The Tar Heels struggled for the first half of last season and looked like a complete flop. But then Roy Williams decided to bench Larry Drew II and start Kendall Marshall at point guard. From that point on, the Tar Heels elevated themselves to a Final Four-caliber team, especially after Drew elected to transfer.

Marshall is a 6-foot-3 sophomore with pure point guard skills. He's not the most athletic or fastest player on the court, but he has great court vision, basketball IQ and ball-handling skills. He averaged 6.2 points and 6.2 assists in 24.6 minutes per game last season.

Barnes, a 6-foot-8 sophomore small forward, could have been a top-3 pick in the NBA Draft but passed on that opportunity to return to Chapel Hill. Barnes is a supremely talented player with all-around skills. He can handle the ball like a guard, shoot from the perimeter, post up down low, and bang down low.

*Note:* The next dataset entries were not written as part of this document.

(** C10, as amended: what [main] itself decides is a function of the command
    line.  Two invocations with the same command line, in any two outside
    worlds and with any two implementations of the helpers, either both fail
    before any call with the same exception, or both start with the same
    call; their logs are equal when both return, and in any case one log is
    an initial part of the other, the shorter one cut where a helper
    raised. *)
Theorem main_deterministic
  {X1 X2 : Type} (h1 : Helpers X1) (h2 : Helpers X2)
  (argv : CommandLine) (x1 : X1) (x2 : X2) :
  let r1 := @invoke X1 h1 argv x1 in
  let r2 := @invoke X2 h2 argv x2 in
  (forall e, fst r1 = Raise e /\ events (snd r1) = [] <->
             fst r2 = Raise e /\ events (snd r2) = []) /\
  hd_error (events (snd r1)) = hd_error (events (snd r2)) /\
  ((exists t, events (snd r1) = (events (snd r2) ++ t)%list) \/
   (exists t, events (snd r2) = (events (snd r1) ++ t)%list)) /\
  (is_ok (fst r1) = true -> is_ok (fst r2) = true ->
   events (snd r1) = events (snd r2) /\ fst r1 = fst r2).
Proof.
  cbv zeta. rewrite !invoke_steps.
  destruct (parse_args argv) as [args|e].
  2:{ simpl. repeat split; try tauto. left. exists []. reflexivity. }
  destruct (determine_issue _ _) as [i|e].
  2:{ simpl. repeat split; try tauto. left. exists []. reflexivity. }
  cbv zeta.
  destruct (String.eqb (args_format args) "html").
  - destruct (out_exc (urls_outcome (args_version args) x1)) as [e1|];
      destruct (out_exc (urls_outcome (args_version args) x2)) as [e2|];
      cbn [fst snd events is_ok app hd_error];
      (split; [intros e; split; intros [_ H]; discriminate H|]);
      (split; [reflexivity|]);
      (split; [first [ left; exists []; reflexivity
                     | left; eexists; reflexivity
                     | right; eexists; reflexivity ]|]);
      intros H1 H2; try discriminate H1; try discriminate H2.
    destruct (out_exc (notes_outcome _ _ _ (out_ext (urls_outcome _ x1))));
      try discriminate H1.
    destruct (out_exc (notes_outcome _ _ _ (out_ext (urls_outcome _ x2))));
      try discriminate H2.
    split; reflexivity.
  - cbn [fst snd events is_ok app hd_error].
    split; [intros e; split; intros [_ H]; discriminate H|].
    split; [reflexivity|].
    split; [left; exists []; reflexivity|].
    intros H1 H2.
    destruct (out_exc (notes_outcome _ _ _ x1)); try discriminate H1.
    destruct (out_exc (notes_outcome _ _ _ x2)); try discriminate H2.
    split; reflexivity.
Qed.

(** * The theorems at concrete command lines, with the recording collaborators *)

Lemma version_9_9_9_unmapped :
  forall p, In p lts_prefixes -> startswith "9.9.9" p = false.
Proof.
  intros p H. unfold lts_prefixes, lts_table in H. simpl in H.
  repeat (destruct H as [<-|H]; [reflexivity|]). contradiction.
Defined.

Lemma pdf_unknown_format : ~ In "pdf" known_formats.
Proof.
  unfold known_formats. simpl.
  intros H. repeat (destruct H as [H|H]; [discriminate H|]). exact H.
Defined.

Lemma fixed_prefix_resolves_issue_witness :
  startswith "3.3.2" "3.3." = true /\
  determine_issue "3.3.2" None = Ok "#100749".
Proof.
  split; [reflexivity|].
  apply (proj1 (proj2 (proj2 (proj2 (fixed_prefix_resolves_issue "3.3.2"))))).
  reflexivity.
Defined.

Lemma unmapped_version_raises_ValueError_witness :
  fst (Fake.run (mkCommandLine (Some "9.9.9") None None)) =
  Raise (ValueError missing_issue_message) /\
  notes_calls (events (snd (Fake.run (mkCommandLine (Some "9.9.9") None None)))) = [].
Proof.
  destruct (unmapped_version_raises_ValueError
              (X := unit) "9.9.9" None tt version_9_9_9_unmapped)
    as (Hr & _ & _ & Hn).
  split; [exact Hr | exact Hn].
Defined.



Lemma notes_called_once_on_success_witness :
  exists version issue,
    Some "4.2.1" = Some version /\
    determine_issue version None = Ok issue /\
    notes_calls (events (snd (Fake.run (mkCommandLine (Some "4.2.1") None None)))) =
    [(version, "text", issue)].
Proof.
  apply (notes_called_once_on_success
           (X := unit) (mkCommandLine (Some "4.2.1") None None) tt).
  reflexivity.
Defined.

Lemma unknown_format_passes_through_witness :
  events (snd (Fake.run (mkCommandLine (Some "4.2.1") None (Some "pdf")))) =
  [CallPrintNotes "4.2.1" "pdf" "#124452"] /\
  fst (Fake.run (mkCommandLine (Some "4.2.1") None (Some "pdf"))) = Ok PyNone.
Proof.
  destruct (unknown_format_passes_through
              (X := unit) (Some "4.2.1") None "pdf" tt pdf_unknown_format)
    as (_ & H & _).
  apply (H "4.2.1" "#124452"); reflexivity.
Defined.

Lemma main_returns_None_witness :
  fst (Fake.run (mkCommandLine (Some "4.2.1") None None)) = Ok PyNone /\
  PyNone <> PyInt 0.
Proof.
  assert (H : fst (Fake.run (mkCommandLine (Some "4.2.1") None None)) = Ok PyNone)
    by reflexivity.
  split; [exact H|].
  exact (proj1 (proj2 (main_returns_None
                         (X := unit) (mkCommandLine (Some "4.2.1") None None)
                         tt PyNone H))).
Defined.

Lemma empty_issue_is_absent_issue_witness :
  (determine_issue "3.6.0" (Some "") = Ok "#109399" /\
   notes_calls
     (events (snd (Fake.run (mkCommandLine (Some "3.6.0") (Some "") (Some "html"))))) =
   [("3.6.0", "html", "#109399")]) /\
  fst (Fake.run (mkCommandLine (Some "9.9.9") (Some "") (Some "html"))) =
  Raise (ValueError missing_issue_message).
Proof.
  split.
  - destruct (empty_issue_is_absent_issue (X := unit) (Some "3.6.0") (Some "html"))
      as (_ & _ & _ & H).
    apply (H "3.6." "#109399" "3.6.0" tt); [reflexivity | | reflexivity].
    unfold lts_table. simpl. tauto.
  - destruct (empty_issue_is_absent_issue (X := unit) (Some "9.9.9") (Some "html"))
      as (_ & H & _).
    apply (H "9.9.9" tt); [reflexivity | exact version_9_9_9_unmapped].
Defined.

Lemma failure_leaves_world_untouched_witness :
  snd (Fake.run (mkCommandLine (Some "9.9.9") None (Some "html"))) =
  initial_world tt.
Proof.
  destruct (failure_leaves_world_untouched
              (X := unit) "9.9.9" None (Some "html") (initial_world tt)
              (or_introl eq_refl) version_9_9_9_unmapped) as [H _].
  unfold Fake.run, invoke. rewrite H. reflexivity.
Defined.

Lemma main_deterministic_witness :
  events (snd (Flaky.run (mkCommandLine (Some "3.6.0") (Some "#1") (Some "html")) true)) =
  events (snd (Fake.run (mkCommandLine (Some "3.6.0") (Some "#1") (Some "html")))) /\
  fst (Flaky.run (mkCommandLine (Some "3.6.0") (Some "#1") (Some "html")) true) =
  fst (Fake.run (mkCommandLine (Some "3.6.0") (Some "#1") (Some "html"))).
Proof.
  destruct (main_deterministic
              Flaky.helpers (returning_helpers Fake.collaborators)
              (mkCommandLine (Some "3.6.0") (Some "#1") (Some "html")) true tt)
    as (_ & _ & _ & H).
  apply H; reflexivity.
Defined.

(** * Where the spec and the code part *)

(** C2 as stated fails: for version [9.9.9] without [--issue], the exception
    [main] raises is not of a class named [ConfigurationError]. *)
Lemma unmapped_version_not_ConfigurationError :
  ~ exists e,
      fst (Fake.run (mkCommandLine (Some "9.9.9") None None)) = Raise e /\
      exc_class e = "ConfigurationError".
Proof.
  intros [e [H C]]. inversion H. subst e. discriminate C.
Qed.



(** C6 as stated fails: for version [9.9.9] without [--issue] and with the
    unknown format [pdf], [main] does fail, and the format is passed to no
    one. *)
Lemma unknown_format_unmapped_version_fails :
  ~ is_ok (fst (Fake.run (mkCommandLine (Some "9.9.9") None (Some "pdf")))) = true /\
  notes_calls
    (events (snd (Fake.run (mkCommandLine (Some "9.9.9") None (Some "pdf"))))) = [].
Proof.
  split; [discriminate | reflexivity].
Qed.

(** C10 as stated fails: the same command line, version [3.6.0] with issue
    [#1] and format [html], run with the network up and with the network
    down.  The first run makes both calls and returns; the second makes the
    call of [print_urls] only and fails. *)
Lemma same_arguments_different_runs :
  events (snd (Flaky.run (mkCommandLine (Some "3.6.0") (Some "#1") (Some "html")) true)) <>
  events (snd (Flaky.run (mkCommandLine (Some "3.6.0") (Some "#1") (Some "html")) false)) /\
  is_ok (fst (Flaky.run (mkCommandLine (Some "3.6.0") (Some "#1") (Some "html")) true)) = true /\
  is_ok (fst (Flaky.run (mkCommandLine (Some "3.6.0") (Some "#1") (Some "html")) false)) = false.
Proof.
  split; [discriminate | split; reflexivity].
Qed.

(** * Further properties of the script *)

(** ** The chain of prefix tests, lines 42 to 53 *)

Lemma first_match_some (t : list (string * string)) (v i : string) :
  first_match t v = Some i ->
  exists p, In (p, i) t /\ startswith v p = true.
Proof.
  induction t as [|[p j] t IH]; simpl; [discriminate|].
  destruct (startswith v p) eqn:E.
  - intros H. inversion H. subst j. exists p. split; [left; reflexivity | exact E].
  - intros H. destruct (IH H) as [q [Hin Hq]]. exists q. split; [right|]; assumption.
Qed.

Lemma first_match_none_all (t : list (string * string)) (v : string) :
  first_match t v = None ->
  forall p i, In (p, i) t -> startswith v p = false.
Proof.
  induction t as [|[p j] t IH]; simpl; [intros _ q i []|].
  destruct (startswith v p) eqn:E; [discriminate|].
  intros H q i [Hq|Hq].
  - inversion Hq. subst q. exact E.
  - exact (IH H q i Hq).
Qed.

Lemma length_append (a b : string) :
  String.length (a ++ b) = String.length a + String.length b.
Proof. induction a as [|c a IH]; simpl; [reflexivity | rewrite IH; reflexivity]. Qed.

Lemma lts_prefix_length (p i : string) :
  In (p, i) lts_table -> 4 <= String.length p.
Proof.
  unfold lts_table. simpl. intros H.
  repeat (destruct H as [H|H]; [inversion H; simpl; lia|]). contradiction.
Qed.

Lemma lts_prefix_in (p i : string) :
  In (p, i) lts_table -> In p lts_prefixes.
Proof. intros H. exact (in_map fst lts_table (p, i) H). Qed.

Lemma lts_prefix_entry (p : string) :
  In p lts_prefixes -> exists i, In (p, i) lts_table.
Proof.
  intros H. apply (proj1 (in_map_iff fst lts_table p)) in H.
  destruct H as [[q i] [Hq Hin]]. simpl in Hq. subst q. exists i. exact Hin.
Qed.

(** X1: the five prefixes exclude one another, so the order in which the chain
    tests them does not matter: looking the version up in any reordering of
    the five pairs gives what the chain gives. *)
Theorem chain_order_irrelevant (t : list (string * string)) (version : string) :
  Permutation lts_table t ->
  issue_for_version version =
  match first_match t version with
  | Some i => Ok i
  | None => Raise (ValueError missing_issue_message)
  end.
Proof.
  intros P. rewrite issue_for_version_first_match.
  destruct (first_match t version) as [i|] eqn:E.
  - destruct (first_match_some t version i E) as [p [Hin Hp]].
    apply (Permutation_in _ (Permutation_sym P)) in Hin.
    rewrite (first_match_entry p i version Hin Hp). reflexivity.
  - rewrite first_match_none; [reflexivity|].
    intros p Hp. destruct (lts_prefix_entry p Hp) as [i Hin].
    apply (first_match_none_all t version E p i).
    exact (Permutation_in _ P Hin).
Qed.

(** X2: when no usable [--issue] is given (absent or empty), an issue is
    determined only for a version that starts with one of the five prefixes,
    dot included, and the issue is the literal paired with that prefix. *)
Theorem determined_issue_names_prefix
  (version : string) (issue : option string) (i : string) :
  issue = None \/ issue = Some "" ->
  determine_issue version issue = Ok i ->
  exists p rest, In (p, i) lts_table /\ version = p ++ rest.
Proof.
  intros Hi D.
  assert (F : issue_for_version version = Ok i)
    by (destruct Hi as [->| ->]; exact D).
  rewrite issue_for_version_first_match in F.
  destruct (first_match lts_table version) as [j|] eqn:E; [|discriminate].
  inversion F. subst j.
  destruct (first_match_some _ _ _ E) as [p [Hin Hp]].
  destruct (startswith_split p version Hp) as [rest ->].
  exists p, rest. split; [exact Hin | reflexivity].
Qed.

He averaged 15.7 points and 5.8 rebounds per game last season but really turned on at the end of the year, including a 40-point performance in the ACC tournament.

Down low, the Tar Heels sport one of the top big man duos in college basketball with Henson and Zeller. Both are extremely long, wiry players that can clean up on the glass and make a serious impact on the defensive end. Henson is especially one of the top defensive players in college basketball. He averaged 10.1 rebounds and 3.2 blocks per game to go along with his 11.7 points per game. Zeller, who is a dominant post player, averaged 15.7 points, 7.2 rebounds and 1.2 blocks per game.

Marshall, Barnes, Henson and Zeller are essentially the "Big Four" for the Tar Heels, but the fifth member of the starting lineup is Dexter Strickland. The 6-foot-3 junior guard is a good perimeter defender and can step in at point guard when Marshall is on the bench. Strickland averaged 7.5 points per game last season.

A key player off the bench will be Reggie Bullock, who missed part of last season with an injury. Coming in as a freshman last year, Bullock was regarded as a very talented scoring wing. But he underwhelmed prior to his injury with just 6.1 points per game on 36.7 percent shooting from the field and 29.6 percent from 3-point range. If Bullock can find his stroke this year, he will be a key to the Tar Heels' success.

Losing Leslie McDonald to an offseason ACL tear in a summer league game is a huge loss for the Tar Heels, but that just means Bullock, Justin Watts and freshman P.J. Hairston will have to step up even more. Watts, a 6-foot-4 senior, averaged 1.9 points and 1.9 rebounds in 9.2 minutes per game.

Hairston, Desmond Hubert and James Michael McAdoo make up a talented freshman trio. Hairston is a strong, physical guard who can score from anywhere on the court. He can use his strength to score around the basket but can also stroke it from deep. Hubert and McAdoo both need to add muscle, but Roy Williams is used to having slender big men come to campus. Hubert is a shot-blocking machine. McAdoo is a talented big man with terrific potential who may be considered a lottery pick in the 2012 NBA Draft.

Without a doubt, UNC is the consensus No. 1 team in the country. But although they have a wealth of talent, reaching the Final Four and winning the National Championship won't be easy. There are a handful of teams with stacked rosters that can easily compete with the Tar Heels. Even in their own conference, Duke has the talent to challenge them for an ACC title. The key will be staying healthy. If the Tar Heels have no injury problems all year, there's no reason they won't live up to expectations and be sitting in New Orleans with a chance to win their third National Championship in eight years.